A Catholic facing the evidence of disintegration presented here might well be tempted to despair. Archbishop Lefebvre does not despair because he knows that the Church, despite all appearances, is guaranteed by Our Lord Jesus Christ as being His chosen representative on earth, by which He conveys to all men the benefits of the Redemption. It is this unwavering faith that gives him what is perhaps his outstanding quality - the courage that was needed to stand firm, isolated, against the urgent pressures of those who were ready to welcome him with open arms in return for some simple compromise. So exposed a position is perilous and, and he has a right to expect the support of the prayers of those of us who recognize his special service to the Church: that of training priests and nuns who preserve the tried traditions that are the foundation on which an eventual, true renewal can be based.

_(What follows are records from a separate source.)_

(** X16. A ticker with positive EPS and positive price gets the P/E
    [price / eps]; with a positive intrinsic value it passes the filters
    exactly when that P/E does not exceed [max_pe] (always, when no [max_pe]
    is set), whether or not [exclude_negative_pe] is set. *)
Theorem positive_pe_filtering
    (ticker : string) (data filter_params : gmap string value) (p e v : Q) :
  data !! "price" = Some (VNum p) -> 0 < p ->
  data !! "eps" = Some (VNum e) -> 0 < e ->
  0 < v ->
  (forall max_pe, filter_params !! "max_pe" = Some max_pe -> exists m, max_pe = VNum m) ->
  exists stock,
    with_pe_ratio ticker data = Ok stock
    /\ stock !! "pe_ratio" = Some (VNum (p / e))
    /\ passes_filters (<["intrinsic_value" := VNum v]> stock) filter_params
       = Ok (match filter_params !! "max_pe" with
             | Some (VNum m) => Qle_bool (p / e) m
             | _ => true
             end).
Proof.
  intros Hp Hp0 He He0 Hv Hmax.
  exists (<["pe_ratio" := VNum (p / e)]> (<["ticker" := VStr ticker]> data)).
  split.
  { unfold with_pe_ratio, dict_get, getitem.
    rewrite !(lookup_insert_ne _ "ticker" "eps") by discriminate.
    rewrite (lookup_insert_ne _ "ticker" "price") by discriminate.
    rewrite He, Hp. simpl default. rewrite py_gt_num.
    apply Qlt_bool_iff in He0 as He0'. rewrite He0', !bind_Ok. simpl as_num.
    rewrite !bind_Ok, py_div_ok by lra. reflexivity. }
  split; [apply lookup_insert_eq|].
  assert (Hpe : 0 < p / e).
  { unfold Qdiv. apply Qmult_lt_0_compat; [exact Hp0 | apply Qinv_lt_0_compat, He0]. }
  unfold passes_filters, getitem.
  rewrite lookup_insert_eq, bind_Ok. simpl negb. cbv iota.
  rewrite py_le_num. apply Qle_bool_false_iff in Hv. rewrite Hv, bind_Ok. cbv iota.
  rewrite (lookup_insert_ne _ "intrinsic_value" "ticker") by discriminate.
  rewrite (lookup_insert_ne _ "pe_ratio" "ticker") by discriminate.
  rewrite lookup_insert_eq.
  rewrite (lookup_insert_ne _ "intrinsic_value" "pe_ratio") by discriminate.
  rewrite lookup_insert_eq.
  assert (Hneg : (if truthy (dict_get filter_params "exclude_negative_pe" (VBool false))
                  then ticker0 ← Ok (VStr ticker);
                       if not_in_amex ticker0
                       then pe ← Ok (VNum (p / e)); py_le pe (VNum 0)
                       else Ok false
                  else Ok false) = Ok false).
  { destruct (truthy _); [|reflexivity]. rewrite bind_Ok.
    destruct (not_in_amex (VStr ticker)); [|reflexivity].
    rewrite bind_Ok, py_le_num. apply Qle_bool_false_iff in Hpe. rewrite Hpe. reflexivity. }
  rewrite Hneg, bind_Ok. cbv iota.
  destruct (filter_params !! "max_pe") as [mv|] eqn:Em; [|reflexivity].
  destruct (Hmax mv eq_refl) as [m ->]. rewrite bind_Ok, py_gt_num, bind_Ok.
  unfold Qlt_bool. destruct (Qle_bool (p / e) m); reflexivity.
Qed.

Though responsibility for the translation is mine, it has been a team enterprise, which will have its sufficient reward in the appearanceof the book. Credit for it is due first to Mr. John Noon, who broke the back of the work, and also, for different sections, to Mr. Malcolm Potter and to Father Philip M. Stark; and not least to Mrs. Ann Nott for typing the scripts for printing.

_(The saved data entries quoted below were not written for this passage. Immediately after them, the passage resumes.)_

(** * The MFA handlers of api/mfa.go: enrollment, challenge, verification
      and unenrollment of TOTP and WebAuthn factors.

    The handlers are embedded as functions of an explicit database state.
    The storage layer, the TOTP and WebAuthn engines, JSON decoding and the
    clock are outside the file; their outcomes are read from an environment
    record [Env], so that every statement below holds for every behaviour
    of these collaborators. *)

From Stdlib Require Import ZArith List String Bool Lia.
Import ListNotations.

Local Open Scope string_scope.
Local Open Scope Z_scope.

(** ** Data model *)

Definition uuid := nat.

(** [time.Time] and [time.Duration], both counted in nanoseconds. *)
Definition Time := Z.

Definition int64 (z : Z) : Z := (z + 2 ^ 63) mod 2 ^ 64 - 2 ^ 63.

Definition Second : Z := 1000000000.

Definition Add (t : Time) (d : Z) : Time := t + d.

Definition After (t u : Time) : bool := u <? t.

Definition Unix (t : Time) : Z := t / Second.

(** models.FactorState and its [String] method. *)
Inductive FactorState := FactorStateUnverified | FactorStateVerified.

Definition FactorState_String (s : FactorState) : string :=
  match s with
  | FactorStateUnverified => "unverified"
  | FactorStateVerified => "verified"
  end.

(** models.TOTP *)
Definition TOTP : string := "totp".

(** Modelled from the spec: the assurance levels of the package models, whose
    declaration is not part of the file; an enumeration AAL1, AAL2 (section 3). *)
Inductive AAL := AAL1 | AAL2.

Definition AAL_String (a : AAL) : string :=
  match a with AAL1 => "aal1" | AAL2 => "aal2" end.

Definition AAL_ltb (a b : AAL) : bool :=
  match a, b with AAL1, AAL2 => true | _, _ => false end.

Record User := {
  User_ID : uuid;
  IsSSOUser : bool;
  Email : string
}.

Definition GetEmail (u : User) : string := Email u.

Record Factor := {
  Factor_ID : uuid;
  Factor_UserID : uuid;
  FriendlyName : string;
  FactorType : string;
  Status : string;
  Secret : string
}.

Record Challenge := {
  Challenge_ID : uuid;
  Challenge_FactorID : uuid;
  CreatedAt : Time;
  VerifiedAt : option Time;
  IPAddress : string
}.

(** webauthn.Config, webauthn.WebAuthn and webauthn.SessionData of the
    go-webauthn library, reduced to the fields the handlers name. *)
Record WebauthnConfig := {
  RPDisplayName : string;
  RPID : string;
  RPOrigin : string;
  RPIcon : string
}.

Record WebAuthn := { Config : WebauthnConfig }.

Record SessionData := {
  SD_Challenge : string;
  SD_UserID : string
}.

(** The zero value [&webauthn.SessionData{}]. *)
Definition SessionData_zero : SessionData :=
  {| SD_Challenge := ""; SD_UserID := "" |}.

Record Session := {
  Session_ID : uuid;
  Session_UserID : uuid;
  Session_AAL : AAL;
  Session_FactorID : option uuid;
  WebauthnConfiguration : option WebAuthn;
  WebauthnRegistrationSession : option SessionData;
  WebauthnLoginSession : option SessionData
}.

Definition GetAAL (s : Session) : string := AAL_String (Session_AAL s).

Inductive AuditAction :=
| EnrollFactorAction
| CreateChallengeAction
| VerifyFactorAction
| UnenrollFactorAction.

Inductive TraitValue :=
| TraitID (id : uuid)
| TraitString (s : string).

Record AuditLogEntry := {
  Audit_Action : AuditAction;
  Audit_Actor : uuid;
  Audit_IP : string;
  Audit_Traits : list (string * TraitValue)
}.

(** The tables the handlers read and write. *)
Record DB := {
  users : list User;
  factors : list Factor;
  challenges : list Challenge;
  sessions : list Session;
  audit_log : list AuditLogEntry
}.

(** ** Errors *)

(** One tag per call of the handlers into the storage layer, the session
    collaborator and the token transport; the environment says which of them
    fail. *)
Inductive Op :=
| OpFindFactorsByUser
| OpCreateFactor
| OpCreateChallenge
| OpAuditLog
| OpUpdateWebauthnConfiguration
| OpUpdateWebauthnLoginSession
| OpUpdateWebauthnRegistrationSession
| OpFindChallenge
| OpDestroyChallenge
| OpChallengeVerify
| OpUpdateStatus
| OpFindUserByID
| OpUpdateMFASession
| OpSetCookieTokens
| OpInvalidateSessions
| OpDeleteUnverifiedFactors
| OpDestroyFactor
| OpDowngradeSessions
| OpCommit.

(** [HTTPError] carries the status code, the format string and the format
    arguments; an error of the storage layer or of a library is returned
    to the caller as it is. *)
Inductive Error :=
| HTTPError (code : nat) (fmt : string) (args : list ErrArg)
| StorageError (op : Op)
| LibraryError (what : string)
with ErrArg :=
| ArgID (id : uuid)
| ArgErr (err : Error).

Definition badRequestError (fmt : string) (args : list ErrArg) : Error :=
  HTTPError 400 fmt args.
Definition forbiddenError (fmt : string) : Error := HTTPError 403 fmt [].
Definition notFoundError (fmt : string) : Error := HTTPError 404 fmt [].
Definition unprocessableEntityError (fmt : string) : Error :=
  HTTPError 422 fmt [].
Definition internalServerError (fmt : string) (args : list ErrArg) : Error :=
  HTTPError 500 fmt args.

(** ** Request, configuration, responses *)

Record EnrollFactorParams := {
  P_FriendlyName : string;
  P_FactorType : string;
  P_Issuer : string
}.

Record VerifyFactorParams := {
  ChallengeID : uuid;
  Code : string
}.

Record TOTPObject := {
  QRCode : string;
  TOTP_Secret : string;
  URI : string
}.

(** The part of the configuration the handlers read. [MaxEnrolledFactors]
    is the value of [int(config.MFA.MaxEnrolledFactors)]. *)
Record Configuration := {
  SiteURL : string;
  MaxEnrolledFactors : Z;
  MaxVerifiedFactors : Z;
  ChallengeExpiryDuration : Z
}.

(** What the request context and the request carry: [getUser], [getFactor],
    [getSession], the body, [r.RemoteAddr] and [utilities.GetIPAddress]. *)
Record Request := {
  ctx_user : User;
  ctx_factor : Factor;
  ctx_session : Session;
  Body : string;
  RemoteAddr : string;
  GetIPAddress : string
}.

Record Key := {
  Key_Secret : string;
  Key_URL : string
}.

Record AccessTokenResponse := {
  Token : string;
  RefreshToken : string
}.

Inductive Response :=
| EnrollFactorResponse (id : uuid) (type : string) (totp : TOTPObject)
| FactorJSON (f : Factor)
| ChallengeFactorResponse (id : uuid) (expires_at : Z)
| OptionsJSON (options : string)
| AccessTokenJSON (t : AccessTokenResponse)
| EmptyStringJSON
| UnenrollFactorResponse (id : uuid).

(** ** The environment: collaborators outside the file *)

Record Env := {
  (** time.Now *)
  Now : Time;
  (** which storage calls return an error *)
  storage_fails : Op -> bool;
  (** uuid generation inside models.NewFactor and models.NewChallenge *)
  NewFactorID : option uuid;
  NewChallengeID : option uuid;
  (** getBodyBytes; the first argument counts the reads of r.Body so far *)
  getBodyBytes : nat -> string -> option string;
  (** json.Unmarshal into the three parameter structures *)
  json_EnrollFactorParams : string -> option EnrollFactorParams;
  json_VerifyFactorParams : string -> option VerifyFactorParams;
  json_ParsedCredentialCreationData : string -> bool;
  (** url.ParseRequestURI, returning the host *)
  url_ParseRequestURI : string -> option string;
  (** totp.Generate, the QR writer and totp.Validate *)
  totp_Generate : string -> string -> option Key;
  WriteQrSVG : Key -> option string;
  totp_Validate : string -> string -> bool;
  (** the checks of webauthn.New and the decoding by mapstructure *)
  webauthn_New_error : WebauthnConfig -> option Error;
  mapstructure_Decode : option WebAuthn -> Error + WebAuthn;
  (** the ceremonies of the WebAuthn engine; the parsers read r.Body, and
      their first argument counts the reads of r.Body so far: unlike
      getBodyBytes, a parser does not put the bytes back *)
  BeginLogin : WebAuthn -> User -> Error + (string * SessionData);
  BeginRegistration : WebAuthn -> User -> Error + (string * SessionData);
  ParseCredentialCreationResponseBody : nat -> string -> Error + string;
  CreateCredential : WebAuthn -> User -> SessionData -> string -> Error + string;
  ParseCredentialRequestResponseBody : nat -> string -> Error + string;
  ValidateLogin : WebAuthn -> User -> SessionData -> string -> Error + string;
  (** the access token minted by updateMFASessionAndClaims *)
  generateAccessToken : User -> uuid -> AccessTokenResponse;
  (** which sessions the removal of a factor concerns *)
  downgrade_scope : Factor -> Session -> bool
}.

(** ** A state and error monad over the database *)

Definition M (A : Type) : Type := DB -> (Error + A) * DB.

Definition ret {A : Type} (a : A) : M A := fun db => (inr a, db).

Definition throw {A : Type} (e : Error) : M A := fun db => (inl e, db).

Definition bind {A B : Type} (m : M A) (k : A -> M B) : M B :=
  fun db =>
    match m db with
    | (inl e, db') => (inl e, db')
    | (inr a, db') => k a db'
    end.

Notation "'let*' x ':=' m 'in' k" := (bind m (fun x => k))
  (at level 10, x name, m at level 100, k at level 200).
Notation "m ';;' k" := (bind m (fun _ => k))
  (at level 100, right associativity).

(** [if err != nil { return err }] *)
Definition check {A : Type} (res : Error + A) : M A :=
  match res with
  | inl err => throw err
  | inr a => ret a
  end.

(** [if terr := m; terr != nil { return wrap(terr) }] *)
Definition wrap {A : Type} (w : Error -> Error) (m : M A) : M A :=
  fun db =>
    match m db with
    | (inl e, db') => (inl (w e), db')
    | (inr a, db') => (inr a, db')
    end.

(** [db.Transaction]: the closure runs on the database; an error of the
    closure or of the commit restores the database the transaction started
    from, and is returned as a value. *)
Definition Transaction {A : Type} (env : Env) (body : M A) : M (Error + A) :=
  fun db =>
    match body db with
    | (inl e, _) => (inr (inl e), db)
    | (inr a, db') =>
        if storage_fails env OpCommit
        then (inr (inl (StorageError OpCommit)), db)
        else (inr (inr a), db')
    end.

(** A storage call that fails when the environment says so. *)
Definition storage {A : Type} (env : Env) (op : Op) (m : M A) : M A :=
  if storage_fails env op then throw (StorageError op) else m.

Definition get : M DB := fun db => (inr db, db).

Definition put (db' : DB) : M unit := fun _ => (inr tt, db').

(** ** The storage layer *)

Definition set_factors (db : DB) (fs : list Factor) : DB :=
  {| users := users db; factors := fs; challenges := challenges db;
     sessions := sessions db; audit_log := audit_log db |}.

Definition set_challenges (db : DB) (cs : list Challenge) : DB :=
  {| users := users db; factors := factors db; challenges := cs;
     sessions := sessions db; audit_log := audit_log db |}.

Definition set_sessions (db : DB) (ss : list Session) : DB :=
  {| users := users db; factors := factors db; challenges := challenges db;
     sessions := ss; audit_log := audit_log db |}.

Definition set_audit_log (db : DB) (l : list AuditLogEntry) : DB :=
  {| users := users db; factors := factors db; challenges := challenges db;
     sessions := sessions db; audit_log := l |}.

Father Michael Crowdy 1986

1. Why are Catholics Confused?

Who can deny that Catholics in the latter part of the twentieth century are confused? A glance at what has happened in the Church over the past twenty years is enough to convince anyone that this is a relatively recent phenomenon. Only a short time ago the path was clearly marked: either one followed it or one did not. One had the Faith--or perhaps had lost it--or had never had it. But he who had it--who had entered the Church through baptism, who had renewed his baptismal promises around the age of twelve and had received the Holy Ghost on the day of his confirmation--such a person knew what he had to believe and what he had to do.

Many today no longer know. They hear all sorts of astonishing statements in the churches, they read things contrary to what was always taught, and doubt has crept into their minds.

On June 30, 1968, at the close of the Year of Faith, His Holiness Pope Paul VI made a profession of the Catholic Faith, in the presence of all the bishops in Rome and hundreds of thousands of the faithful. In his introductory remarks, he put us on guard against attacks on Catholic doctrine which, he said, “give rise, as we regretfully see today, to trouble and confusion in many faithful souls.”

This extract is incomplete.